Last night Ryan says to me, "I can't wait for it to be next Wednesday when we can be home with our baby. I don't want to rush the stuff in between, but I am ready for that part." I thought to myself, hell so do I, but we could rush at least SOME of that part in between!


My therapist asked me yesterday at the end of our session what I was most "scared" of with the the BIG changes coming our way. I sat there for a while and I really didn't know what to say. I don't think I am scared of the pain of birth, I have some deep dark demons I think I can conjour up to help me get through that part, as well as having the best and most supportive birth team ever. I think all of us are kind of frightened at the thought of doing everything right and still needing a c-section, but something totally out of my control that I choose not to worry over. I am 100% certain once our tiny human is here we can keep it alive, loved, fed, and clothed with a lot of learning along the way, but what do I think my biggest fear actually is.... my broken brain.

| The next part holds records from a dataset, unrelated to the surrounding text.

Lemma SendPacket_run ctx cap pkt w :
  send_enabled ctx cap pkt w → ∃ w', SendPacket ctx cap pkt w = (w', Ok tt).
Proof.
  intros (Hv & ch & hop & ce & cs & [Hc Hcp] & Hst & Hown & Hh & Hce & Hcs & Hact & Hht & (ct & n & Hct & Ht) & Hn).
  unfold SendPacket. rewrite Hv. run_with (eq_refl : wrap_err (lift (Ok tt)) w = (w, Ok tt)).
  run_with (GetChannel_run _ _ _ _ Hc). cbn [some_or]. run_with (eq_refl : ret ch w = (w, Ok ch)).
  rewrite (bool_decide_eq_false_2 (Channel_State ch = CLOSED)) by done.
  run_with (eq_refl : throw_if false (Wrap ChanErr.ErrInvalidChannelState) w = (w, Ok tt)).
  unfold AuthenticateCapability. unfold owns in Hown.
  unfold bind at 1, gets at 1. rewrite Hown, Hcp. cbn [negb Counterparty_PortId Counterparty_ChannelId].
  rewrite !(bool_decide_eq_false_2 (_ ≠ _)) by naive_solver.
  unfold bind at 1 2 3. cbn [throw_if ret].
  run_with (channel_connection_run _ _ _ _ Hh Hce). cbn zeta.
  run_with (GetClientState_run _ _ _ Hcs). cbn [some_or]. run_with (eq_refl : ret cs w = (w, Ok cs)).
  unfold get_status. unfold bind at 1, gets at 1. rewrite Hact, (bool_decide_eq_false_2 (Active ≠ Active)) by naive_solver.
  unfold bind at 1. cbn [throw_if ret].
  rewrite (height_check_false _ _ Hht). unfold bind at 1. cbn [throw_if ret].
  rewrite Hct. unfold bind at 1, lift.
  pose proof (send_timestamp_check_run ct ce (GetLatestHeight cs) pkt w Ht) as Hts.
  run_with Hts. run_with (get_sequence_run _ _ _ Hn). cbn [some_or].
  unfold bind at 1. cbn [ret]. rewrite bool_decide_eq_false_2 by naive_solver.
  unfold bind at 1. cbn [throw_if ret]. unfold EmitSendPacketEvent, hop0. rewrite Hh. eexists. reflexivity.
Qed.
End send.

(** ** Errors *)
Section errors.
Context {SE : SdkEncoding} {LC : LightClient} {CD : Codec} {CK : CapabilityKeeper} {AP : Application}.

(** What a caller can see of the world at one key. *)
Definition observe (k : string) (w : World) : option string * CapState * AppState :=
  (if not_client_key k then ibc w !! k else None, caps w, app w).

Lemma observe_events k : ignores_events (observe k).
Proof. done. Qed.
Lemma observe_clients k : ignores_clients (observe k).
Proof. intros w w' (Hk & Hc & Ha). unfold observe. rewrite Hc, Ha. case_match; [by rewrite Hk|done]. Qed.

Lemma observe_same w w' : (∀ k, observe k w' = observe k w) → same_but_clients w w'.
Proof.
  intros H. pose proof (H "") as H0. unfold observe in *. simplify_eq. split_and!; [|done..].
  intros k Hk. specialize (H k). rewrite Hk in H. by simplify_eq.
Qed.

Lemma atomic_same {A} (m : M A) w w' e :
  (∀ k, atomic (observe k) m) → m w = (w', Err e) → same_but_clients w w'.
Proof.
  intros Hm E. apply observe_same. intros k. pose proof (Hm k w e) as H. rewrite E in H. by apply H.
Qed.

(** The packet operations of the channel keeper. *)
Definition packet_action (a : action) : Prop :=
  match a with
  | Do_send _ _ _ | Do_recv _ _ _ _ _ | Do_write_ack _ _ _ | Do_acknowledge _ _ _ _ _ _
  | Do_timeout _ _ _ _ _ | Do_timeout_on_close _ _ _ _ _ _ _ | Do_timeout_executed _ _ => True
  | _ => False
  end.

Lemma packet_action_atomic a k : packet_action a → atomic (observe k) (exec a).
Proof.
  pose proof (observe_events k). pose proof (observe_clients k).
  destruct a; try done; intros _.
  - by apply SendPacket_atomic.
  - by apply RecvPacket_atomic.
  - by apply WriteAcknowledgement_atomic.
  - by apply AcknowledgePacket_atomic.
  - by apply TimeoutPacket_atomic.
  - by apply TimeoutOnClose_atomic.
  - by apply TimeoutExecuted_atomic.
Qed.
End errors.

(** ** Redundant relays *)
Section noop.
Context {SE : SdkEncoding} {LC : LightClient} {CD : Codec} {CK : CapabilityKeeper} {AP : Application}.

(** Everything [RecvPacket] checks before it looks at receipts and sequences. *)
Definition deliverable (ctx : Context) (cap : Capability) (pkt : Packet) (prf : string) (h : Height)
    (w : World) (ch : Channel) : Prop :=
  ∃ hop ce self, receives_on w pkt ch ∧ Channel_State ch = OPEN ∧
    owns w cap (DestinationPort pkt) (DestinationChannel pkt) = true ∧
    head (ConnectionHops ch) = Some hop ∧ conn w hop = Some ce ∧
    connectiontypes.Connection_State ce = connectiontypes.OPEN ∧
    GetSelfHeight ctx = Ok self ∧ height_not_reached self (TimeoutHeight pkt) ∧
    time_not_reached (uint64_of_Z (BlockTime ctx)) (TimeoutTimestamp pkt) ∧
    (conn_VerifyPacketCommitment ctx ce h prf (SourcePort pkt) (SourceChannel pkt) (Sequence pkt)
       (CommitPacket pkt) w).2 = Ok tt.

(** [RecvPacket] on a deliverable packet is its [switch] on the ordering, on a world
    that differs at most in the clients' stores. *)
Lemma RecvPacket_run ctx cap pkt prf h w ch :
  deliverable ctx cap pkt prf h w ch →
  ∃ w1, same_but_clients w w1 ∧
    RecvPacket ctx cap pkt prf h w = bind (recv_by_ordering ch pkt) (λ _, EmitRecvPacketEvent pkt ch) w1.
Proof.
  intros (hop & ce & self & [Hc Hcp] & Hst & Hown & Hh & Hce & Hopen & Hself & Hht & Htime & Hver).
  destruct (conn_VerifyPacketCommitment _ _ _ _ _ _ _ _ w) as [w1 o] eqn:E. simpl in Hver. subst o.
  exists w1. split; [exact (client_only_run _ _ _ _ (VerifyPacketCommitment_only _ _ _ _ _ _ _ _) E)|].
  unfold RecvPacket. run_with (GetChannel_run _ _ _ _ Hc). cbn [some_or]. run_with (eq_refl : ret ch w = (w, Ok ch)).
  rewrite Hst, (bool_decide_eq_false_2 (OPEN ≠ OPEN)) by naive_solver.
  unfold AuthenticateCapability. unfold owns in Hown. unfold bind at 1 2, gets at 1. cbn [throw_if ret].
  rewrite Hown, Hcp. cbn [negb Counterparty_PortId Counterparty_ChannelId].
  rewrite !(bool_decide_eq_false_2 (_ ≠ _)) by naive_solver. unfold bind at 1 2 3. cbn [throw_if ret].
  run_with (channel_connection_run _ _ _ _ Hh Hce).
  unfold connection_open. rewrite Hopen, (bool_decide_eq_false_2 (_ ≠ _)) by naive_solver.
  unfold bind at 1. cbn [throw_if ret]. rewrite Hself. unfold bind at 1, lift. cbv zeta.
  rewrite (height_check_false _ _ Hht), (time_check_false _ _ Htime). unfold bind at 1 2. cbn [throw_if ret].
  unfold bind at 1, wrap_err. by rewrite E.
Qed.

Lemma recv_noop ch pkt w hop :
  head (ConnectionHops ch) = Some hop →
  (Channel_Ordering ch = UNORDERED ∧
     is_Some (receipt_at w (DestinationPort pkt) (DestinationChannel pkt) (Sequence pkt)) ∨
   Channel_Ordering ch = ORDERED ∧
     ∃ n, next_recv w (DestinationPort pkt) (DestinationChannel pkt) = Some n ∧ (Sequence pkt < n)%N) →
  ∃ w', recv_by_ordering ch pkt w = (w', Err ChanErr.ErrNoOpMsg).
Proof.
  intros Hh [[Ho [r Hr]]|[Ho (n & Hn & Hlt)]]; unfold recv_by_ordering; rewrite Ho.
  - unfold GetPacketReceipt, get_store, bind at 1, gets. unfold receipt_at in Hr. rewrite Hr.
    unfold EmitRecvPacketEvent, hop0. rewrite Hh. eexists. reflexivity.
  - run_with (get_sequence_run _ _ _ Hn). cbn [some_or]. unfold bind at 1. cbn [ret].
    replace (Sequence pkt <? n)%N with true by (symmetry; by apply N.ltb_lt).
    unfold EmitRecvPacketEvent, hop0. rewrite Hh. eexists. reflexivity.
Qed.
End noop.

Section claims.
Context {SE : SdkEncoding} {LC : LightClient} {CD : Codec} {CK : CapabilityKeeper} {AP : Application}.

(** [SendPacket] succeeds exactly when the packet is valid, the channel exists and is
    not closed, the caller owns its capability, the destination is the channel's
    counterparty, the connection's client is active and has not passed the packet's
    timeouts, and the sequence is the next one to send; it then stores the packet's
    commitment, increments the send sequence, and changes nothing else. *)
Theorem SendPacket_spec ctx cap pkt w :
  ((∃ w', SendPacket ctx cap pkt w = (w', Ok tt)) ↔ send_enabled ctx cap pkt w) ∧
  ∀ w', SendPacket ctx cap pkt w = (w', Ok tt) →
    commitment_at w' (SourcePort pkt) (SourceChannel pkt) (Sequence pkt) = Some (CommitPacket pkt) ∧
    next_send w' (SourcePort pkt) (SourceChannel pkt) = Some (u64 (Sequence pkt + 1)) ∧
    (∀ k, k ≠ PacketCommitmentKey (SourcePort pkt) (SourceChannel pkt) (Sequence pkt) →
          k ≠ NextSequenceSendKey (SourcePort pkt) (SourceChannel pkt) → ibc w' !! k = ibc w !! k) ∧
    caps w' = caps w ∧ app w' = app w.
Proof.
  split; [split; [intros [w' E]; by eapply SendPacket_enabled|apply SendPacket_run]|].
  intros w' (_ & ? & ? & ? & ? & _ & _ & _ & _ & _ & _ & _ & _ & _ & Hw & Hc & Ha)%SendPacket_Ok.
  unfold commitment_at, next_send. rewrite Hw. split_and!; try done.
  - by rewrite lookup_insert_eq.
  - rewrite lookup_insert_ne by path_ne. rewrite lookup_insert_eq. cbn. by rewrite be_roundtrip by apply u64_bound.
  - intros k Hk Hk'. by rewrite !lookup_insert_ne by congruence.
Qed.

(** A successful [RecvPacket] has checked that the channel end is OPEN, belongs to the
    caller and is paired with the packet's source, that its connection is OPEN, that
    neither timeout has been reached in this block, and that the client of the
    connection accepted the proof of the packet's commitment; and it has recorded
    the packet: a receipt on an UNORDERED channel, where there was none, and the
    next receive sequence on an ORDERED one, where it was the packet's.  Outside the
    clients' stores it changes nothing else. *)
Theorem RecvPacket_spec ctx cap pkt prf h w w' :
  RecvPacket ctx cap pkt prf h w = (w', Ok tt) →
  ∃ ch, deliverable ctx cap pkt prf h w ch ∧
    let p := DestinationPort pkt in let c := DestinationChannel pkt in
    (Channel_Ordering ch = UNORDERED → receipt_at w p c (Sequence pkt) = None ∧
       receipt_at w' p c (Sequence pkt) = Some (String "001" "")) ∧
    (Channel_Ordering ch = ORDERED → next_recv w p c = Some (Sequence pkt) ∧
       next_recv w' p c = Some (u64 (Sequence pkt + 1))) ∧
    (∀ k, not_client_key k = true → k ≠ PacketReceiptKey p c (Sequence pkt) → k ≠ NextSequenceRecvKey p c →
       ibc w' !! k = ibc w !! k) ∧
    caps w' = caps w ∧ app w' = app w.
Proof.
  intros (ch & hop & ce & self & w1 & Hr & Hst & Hown & Hh & Hce & Hopen & Hself & Hht & Htime & Hver & Hs & Hw & Hc & Ha)%RecvPacket_Ok.
  exists ch. split; [exists hop, ce, self; rewrite Hver; by split_and!|]. cbn zeta.
  unfold recv_writes in Hw. split_and!; try done.
  - intros Ho. rewrite Ho in Hw. destruct Hw as [Hn Hw]. rewrite Hs. unfold receipt_at.
    by rewrite Hw, lookup_insert_eq.
  - intros Ho. rewrite Ho in Hw. destruct Hw as [Hn Hw]. rewrite Hs. unfold next_recv.
    rewrite Hw, lookup_insert_eq. cbn. by rewrite be_roundtrip by apply u64_bound.
  - intros k Hk Hk1 Hk2. rewrite <- (proj1 Hs k Hk).
    destruct (Channel_Ordering ch); [by rewrite Hw|destruct Hw as [_ ->]..]; by rewrite lookup_insert_ne.
Qed.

Pregnancy has been a, slight, reprieve from some of the most severe symptoms of my Bipolar 1 disorder. Yes, I have had episodes when my hormones have changed, but I can only remember one big roller coaster ride in the past 10 months of carrying our son. Am I still a "good enough mom" if I my son has to watch me ride the roller coaster, that will inevitably effect him, forever? In my brain's fantasy world, I try to think of ways that I can be prepared for those bad days and have a plan for how I will still show our son that he is our absolute world whether mama can barely make it through the day or not. Before I got pregnant I always wondered was I being unfair to our child by bringing them into the world to a mama with a brain that can be so freaking sad in the happiest days of it's life.


What I can say is that no matter how broken my brain may be, I love Ryan and Waylon more than I thought was ever possible! They genuinely light up my life and give me something to fight for every single day. So yes, I am going to be a mama that sometimes stays in her pajamas all day and gives her baby boy extra cuddles, because selfishly I need them, but I will always be a human to my son. Yep, I want to be a superhero, but I am not. I want my son to think mama can take on all the bad guys, but the truth is, sometimes mama can't even handle herself getting in her own way. My new goal instead of trying to be something I am not, is to show our son how human we are and how that makes us so wonderful in our own way.